Chatib Basri Blak-blakan Soal Penyebab RI Deindustrialisasi Dini

7 hours ago 2

Jakarta, CNBC Indonesia - Anggota Dewan Ekonomi Nasional (DEN) Chatib Basri buka-bukaan penyebab Indonesia telah mengalami masa deindustrialisasi dini.

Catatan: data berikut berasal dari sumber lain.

(** X14: every entry that [extract_experience] returns is a nonempty run of
    decimal digits that stands in the text; and a text that begins with
    digits, then white space, then the word year in any case, has these
    digits as the first entry. *)
Theorem extract_experience_numbers (text : string) :
  (forall x,
      In x (extract_experience text) ->
      x <> "" /\ Re.all_accepted Re.Digit x = true
      /\ exists pre post, text = pre ++ x ++ post)
  /\ (forall digits ws word rest,
        digits <> "" -> Re.all_accepted Re.Digit digits = true ->
        ws <> "" -> Re.all_accepted Re.Space ws = true ->
        PyStr.lower word = "year" ->
        text = digits ++ ws ++ word ++ rest ->
        hd_error (extract_experience text) = Some digits).
Proof.
  split.
  - intros x H. apply ReFacts.findall_from_sound in H.
    destruct H as (pre & parts & r & -> & F & ->).
    unfold exp_pattern in F.
    inversion F as [|? d ? ps T F']; subst. cbn [Re.takes] in T.
    destruct T as [N W]. cbn [Re.group1 hd].
    split; [exact N|]. split; [exact W|].
    exists pre, (String.concat "" ps ++ r).
    now rewrite concat_empty_cons, PyStrFacts.append_assoc.
  - intros digits ws word rest Nd Wd Nw Ww Lw ->.
    assert (Tail : exists ps r,
               Re.match_here
                 [Re.One (Re.Lit "y"); Re.One (Re.Lit "e");
                  Re.One (Re.Lit "a"); Re.One (Re.Lit "r");
                  Re.Opt (Re.Lit "s")] (word ++ rest) = Some (ps, r)).
    { pose proof (ReFacts.match_literal "year" [Re.Opt (Re.Lit "s")]
                    word rest Lw) as M.
      change (Re.literal "year" ++ [Re.Opt (Re.Lit "s")])%list
        with [Re.One (Re.Lit "y"); Re.One (Re.Lit "e");
              Re.One (Re.Lit "a"); Re.One (Re.Lit "r");
              Re.Opt (Re.Lit "s")] in M.
      destruct (Re.match_here _ (word ++ rest)) as [[ps r]|].
      - now exists ps, r.
      - exfalso. apply M; [|reflexivity].
        cbn [Re.match_here]. destruct rest as [|x rest]; [discriminate|].
        destruct (Re.accepts _ x); discriminate. }
    destruct Tail as (ps & r & Tail).
    assert (Spaces :
              Re.plus_then Re.Space
                (Re.match_here
                   [Re.One (Re.Lit "y"); Re.One (Re.Lit "e");
                    Re.One (Re.Lit "a"); Re.One (Re.Lit "r");
                    Re.Opt (Re.Lit "s")])
                (ws ++ word ++ rest) = Some (ws, ps, r)).
    { apply ReFacts.plus_then_greedy; [exact Nw | exact Ww | | exact Tail].
      destruct word as [|x word]; [discriminate Lw|].
      cbn [append]. apply ReFacts.letter_y_not_space.
      cbn [PyStr.lower] in Lw. now injection Lw. }
    assert (Whole :
              Re.match_here exp_pattern (digits ++ ws ++ word ++ rest)
              = Some (digits :: ws :: ps, r)).
    { unfold exp_pattern. rewrite ReFacts.match_here_plus.
      rewrite (ReFacts.plus_then_greedy Re.Digit _ digits
                 (ws ++ word ++ rest) (ws :: ps) r Nd Wd).
      - reflexivity.
      - destruct ws as [|x ws]; [congruence|]. cbn [append].
        apply ReFacts.space_not_digit.
        cbn [Re.all_accepted] in Ww. now apply andb_prop in Ww.
      - now rewrite ReFacts.match_here_plus, Spaces. }
    unfold extract_experience, Re.findall.
    destruct digits as [|d digits]; [congruence|].
    cbn [append Re.findall_from]. cbn [append] in Whole. rewrite Whole.
    reflexivity.
Qed.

Deindustrialisasi dini biasanya tergambar dari makin minimnya porsi kontribusi sektor industri manufaktur terhadap pertumbuhan ekonomi atau produk domestik bruto (PDB).

Mengutip catatan Badan Pusat Statistik (BPS), distribusi industri pengolahan atau manufaktur sebetulnya masih merosot terhadap PDB baru-baru ini.

Pada 2014, misalnya, distribusi industri pengolahan terhadap PDB angkanya masih 21,02%. Namun, pada 2019 tersisa 19,7%, dan pada 2023 kian merosot menjadi 18,67%. Namun, pada 2024 sedikit naik menjadi 19,13%.

"Ada beberapa alasan mengenai kita mengalami yang disebut sebagai premature deindustrialization," kata Chatib saat memberikan Kuliah Umum di Fakultas Ekonomi dan Bisnis Universitas Indonesia (FEB UI), dikutip Kamis (15/5/2025).

Chatib mengatakan, penyebab pertama deindustrialisasi dini terjadi ialah karena Indonesia sempat terjangkit penyakit dutch disease ringan. Penyakit Belanda ini terjadi ketika sebuah negara melakukan eksploitasi besar-besaran sumber daya alamnya secara mentahan.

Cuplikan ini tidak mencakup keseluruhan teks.